Una vacanza tanto attesa può trasformarsi in un puzzle inaspettato. Basta poco: un malessere improvviso, una visita medica, una fattura scritta in una lingua straniera. E poi, una volta tornati a casa, ecco l’altra sorpresa: cosa fare con quelle spese mediche all’estero? Chi ha affrontato una situazione simile sa quanto possa diventare complesso orientarsi.
Tra documenti da conservare, regole fiscali da conoscere e traduzioni da capire, ogni dettaglio può fare la differenza. E se il tutto avviene proprio durante un ponte festivo, magari il 2 giugno, la storia diventa ancora più interessante. Nessuno si aspetta che un viaggio si trasformi in un’esperienza fatta anche di ricevute, norme e domande da rivolgere al commercialista. Eppure, succede.

Quando si organizza un viaggio, l’attenzione si concentra su valigie, voli e mete da esplorare. Nessuno immagina di dover affrontare una visita medica in una clinica estera, lontano da casa e con tutte le difficoltà del caso. Ma se accade, è fondamentale sapere che una semplice fattura può aprire le porte a domande molto più grandi. È detraibile? Serve una traduzione giurata? E il volo pagato per raggiungere il Paese dove si è stati curati conta qualcosa?
Non sempre le risposte sono immediate, e la voce del commercialista, al rientro, può chiarire o complicare la situazione. Cosa fare se ci si è rivolti a un medico all’estero e si è ricevuta una fattura apparentemente valida? Si tratta solo di conservarla o bisogna fare altro? Dietro ogni foglio di carta può nascondersi una normativa ben precisa, che non tutti conoscono davvero.
Spese mediche all’estero: le regole per non sbagliare
Le spese sanitarie sostenute fuori dall’Italia sono soggette allo stesso regime fiscale di quelle italiane. Il principio è chiaro, ma applicarlo può non esserlo. È necessario che la prestazione rientri tra quelle sanitarie riconosciute, e che la documentazione sia completa e quietanzata. Se la fattura è scritta in inglese, francese, tedesco o spagnolo, la traduzione può essere fatta dal contribuente. Altrimenti, è obbligatoria la traduzione giurata.
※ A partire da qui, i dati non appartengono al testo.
(** On keys without NaN the result of [sorted] is determined by what
    Python promises of it (an ascending, stable arrangement of the
    items), so [py_sorted] is that result whatever the sorting algorithm
    and whatever the length of the list.  A NaN key is below nothing and
    has nothing below it: a list with such a key may have no ascending
    arrangement at all, and the result then depends on the steps of the
    algorithm. *)
Lemma py_sorted_canonical {A} (key : A -> pynum) (l l' : list A) :
  (forall x, In x l -> not_nan (key x)) ->
  Permutation l l' ->
  StronglySorted (fun a b => py_le (key a) (key b) = true) l' ->
  (forall k, filter (fun x => py_le (key x) k && py_le k (key x)) l'
             = filter (fun x => py_le (key x) k && py_le k (key x)) l) ->
  l' = py_sorted py_lt key l.
Proof.
  intros G P S F. symmetry.
  apply (sorted_stable_unique key py_le).
  - rewrite py_sorted_perm. exact P.
  - intros x Hx. apply py_sorted_In in Hx.
    apply py_lt_le_total; try now apply G.
    apply xltb_irrefl.
  - apply (py_sorted_sorted py_lt key py_le not_nan
             py_lt_le_total py_lt_le py_le_trans py_lt_trans
             py_lt_le_trans); exact G.
  - exact S.
  - intros k. rewrite F.
    apply (py_sorted_stable py_lt key py_le not_nan
             py_lt_le_total py_lt_le py_le_trans py_lt_trans
             py_lt_le_trans); [exact G|].
    intros x y _ _ Hx Hy.
    apply andb_prop in Hx as [Hx1 Hx2]. apply andb_prop in Hy as [Hy1 Hy2].
    apply xleb_xltb. exact (py_le_trans _ _ _ Hx1 Hy2).
Qed.

(** [min] over the runs of one key. *)
Lemma py_min_first_minimum (runs : list run) :
  runs <> [] ->
  (forall r, In r runs -> not_nan (mae_or_inf r)) ->
  exists sel before after,
    py_min py_lt mae_or_inf runs = Ok sel
    /\ runs = before ++ sel :: after
    /\ (forall r, In r before ->
          py_lt (mae_or_inf sel) (mae_or_inf r) = true)
    /\ (forall r, In r after ->
          py_le (mae_or_inf sel) (mae_or_inf r) = true).
Proof.
  destruct runs as [|b l]; [congruence|]. intros _ G. simpl.
  destruct (min_from_split py_lt mae_or_inf py_le not_nan
              py_lt_le_total py_lt_trans py_lt_le_trans l [] b [])
    as (bf & af & E & Hb & Ha).
  - exact G.
  - intros r [].
  - intros r [].
  - exists (min_from py_lt mae_or_inf b l), bf, af. auto.
Qed.
(** * Account monitor: classification, aggregation and dashboard helpers

    A shallow embedding of [internal/api/handlers/management/account_monitor.go]:
    the Go handler [GetAccountsMonitor] (projection of registry records to the
    wire struct, the counting loop, the two initialisation guards), the JSON
    encoding given by the struct tags of [AccountStatus], and the functions of
    the embedded dashboard script ([getAccountStatus], [formatDuration], the
    filter and the card parts of [renderAccounts], [getStatusText],
    [escapeHtml], [fetchAccounts], [setupAutoRefresh]). *)

From Stdlib Require Import ZArith Lia Bool Ascii String DecimalString.
From stdpp Require Import base option list gmap strings.

Local Open Scope string_scope.
Local Open Scope list_scope.
Local Open Scope Z_scope.

(** ** Go's [time.Time]

    An instant is the number of nanoseconds elapsed since Go's zero time
    (January 1, year 1, 00:00:00 UTC).  [IsZero] and [After] are the two
    methods the handler calls. *)
Module time.
Definition Time := Z.

Definition IsZero (t : Time) : bool := t =? 0.

(* t.After(u): t is strictly later than u *)
Definition After (t u : Time) : bool := u <? t.

Definition Second : Z := 1000000000.

(* t.Add(d) *)
Definition Add (t : Time) (d : Z) : Time := t + d.
End time.

(** ** Go's [int]: 64-bit two's complement *)
Definition int_min : Z := - 2 ^ 63.
Definition int_max : Z := 2 ^ 63 - 1.

Definition wrap_int (z : Z) : Z := (z + 2 ^ 63) mod 2 ^ 64 - 2 ^ 63.

(* x++ on an int *)
Definition int_incr (x : Z) : Z := wrap_int (x + 1).

(** ** Registry records (read-only collaborator types)

    The fields are the ones the handler reads from [*coreauth.Auth]. *)

(* a value stored in the [map[string]any] metadata *)
Inductive MetaValue :=
  | MetaString (s : string)
  | MetaNumber (z : Z)
  | MetaBool (b : bool)
  | MetaNull.

Record Error := {
  Code : string;
  Message : string;
  HTTPStatus : Z
}.

Record QuotaState := {
  Exceeded : bool;
  Reason : string;
  NextRecoverAt : time.Time;
  BackoffLevel : Z
}.

Record Auth := {
  ID : string;
  Index : Z;
  Provider : string;
  Label : string;
  Status : string;
  StatusMessage : string;
  Disabled : bool;
  Unavailable : bool;
  Quota : QuotaState;
  LastError : option Error;               (* *Error, nil when absent *)
  CreatedAt : time.Time;
  UpdatedAt : time.Time;
  NextRetryAfter : time.Time;
  Metadata : option (gmap string MetaValue) (* nil map when absent *)
}.

(** ** Wire struct [AccountStatus] and response [AccountsMonitorResponse] *)

(* a value of the [map[string]interface{}] built for [last_error] *)
Inductive JSONValue :=
  | JString (s : string)
  | JNumber (z : Z).

Record AccountStatus := {
  as_ID : string;
  as_Provider : string;
  as_Label : string;
  as_Email : string;
  as_Status : string;
  as_StatusMessage : string;
  as_Disabled : bool;
  as_Unavailable : bool;
  as_QuotaExceeded : bool;
  as_QuotaReason : string;
  as_NextRecoverAt : option time.Time;      (* *time.Time *)
  as_NextRetryAt : option time.Time;        (* *time.Time *)
  as_BackoffLevel : Z;
  as_LastError : option (gmap string JSONValue); (* nil map when unset *)
  as_LastRefresh : option time.Time;        (* *time.Time *)
  as_CreatedAt : time.Time;
  as_UpdatedAt : time.Time;
  as_Index : Z
}.

Record AccountsMonitorResponse := {
  Timestamp : time.Time;
  TotalCount : Z;
  ActiveCount : Z;
  ErrorCount : Z;
  CooldownCount : Z;
  Accounts : list AccountStatus
}.

(** The four operational states. *)
Inductive Bucket := Active | ErrorState | Cooldown | DisabledState.

Definition bucket_name (b : Bucket) : string :=
  match b with
  | Active => "active"
  | ErrorState => "error"
  | Cooldown => "cooldown"
  | DisabledState => "disabled"
  end.

Global Instance Bucket_eq_dec : EqDecision Bucket.
Proof. solve_decision. Defined.

(** ** The handler *)
Section Handler.

(** [extractLastRefreshTimestamp] lives in another file of the package; the
    handler only stores its result, so it is a parameter here. *)
Variable extractLastRefreshTimestamp :
  option (gmap string MetaValue) -> option time.Time.

(* email, ok := auth.Metadata["email"].(string) *)
Definition extractEmail (md : option (gmap string MetaValue)) : string :=
  match md with
  | None => ""
  | Some m =>
      match m !! "email" with
      | Some (MetaString email) => email
      | _ => ""
      end
  end.

(* lines 106-114 *)
Definition copyLastError (le : option Error) : option (gmap string JSONValue) :=
  match le with
  | None => None
  | Some e =>
      let m : gmap string JSONValue :=
        <["message" := JString (Message e)]>
          (<["code" := JString (Code e)]> ∅) in
      Some (if negb (HTTPStatus e =? 0)
            then <["http_status" := JNumber (HTTPStatus e)]> m
            else m)
  end.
Il commercialista, in uno dei casi affrontati, ha sollevato una domanda interessante: “E se c’è stato un rimborso dall’assicurazione?”. In quel caso, ha spiegato che la detrazione è possibile solo se il premio dell’assicurazione non è stato detratto o dedotto in precedenza. Quindi, se la polizza è stata pagata senza benefici fiscali, la spesa medica rimborsata può comunque essere inserita nel 730. Altrimenti, niente detrazione.
Inoltre, solo la quota rimasta effettivamente a carico del contribuente è detraibile. Se la spesa è stata parzialmente rimborsata, si può indicare solo la parte residua. Una regola poco nota, ma che fa la differenza. E sì, la franchigia di 129,11 euro resta valida anche in questi casi.
Infine, le spese di viaggio e soggiorno all’estero non rientrano tra quelle detraibili, anche se legate alla cura. Lo ha chiarito con fermezza: “Se non c’è una finalità medica diretta e certificata nella spesa, resta fuori dalla detrazione”.
Un’esperienza reale che insegna più di una lezione
Durante il ponte del 2 giugno, un malessere in viaggio ha portato alla visita in una clinica straniera e alla relativa fattura. Una volta tornati, il confronto con il commercialista ha permesso di districare i dubbi. La fattura era completa, la traduzione rientrava tra quelle ammesse, e la spesa era stata in parte rimborsata da una polizza. Fortunatamente, il premio dell’assicurazione non era mai stato detratto, quindi la spesa medica all’estero si è potuta inserire nel 730, per la parte effettivamente rimasta a carico.
È stato proprio il commercialista a ricordare che anche una situazione apparentemente lineare può nascondere aspetti tecnici. Senza documenti completi, nessun rimborso fiscale è possibile. E senza conoscere la normativa, si rischia di perdere un diritto. Questo episodio ha mostrato quanto valga la pena affrontare ogni dubbio con attenzione, magari prima ancora di partire.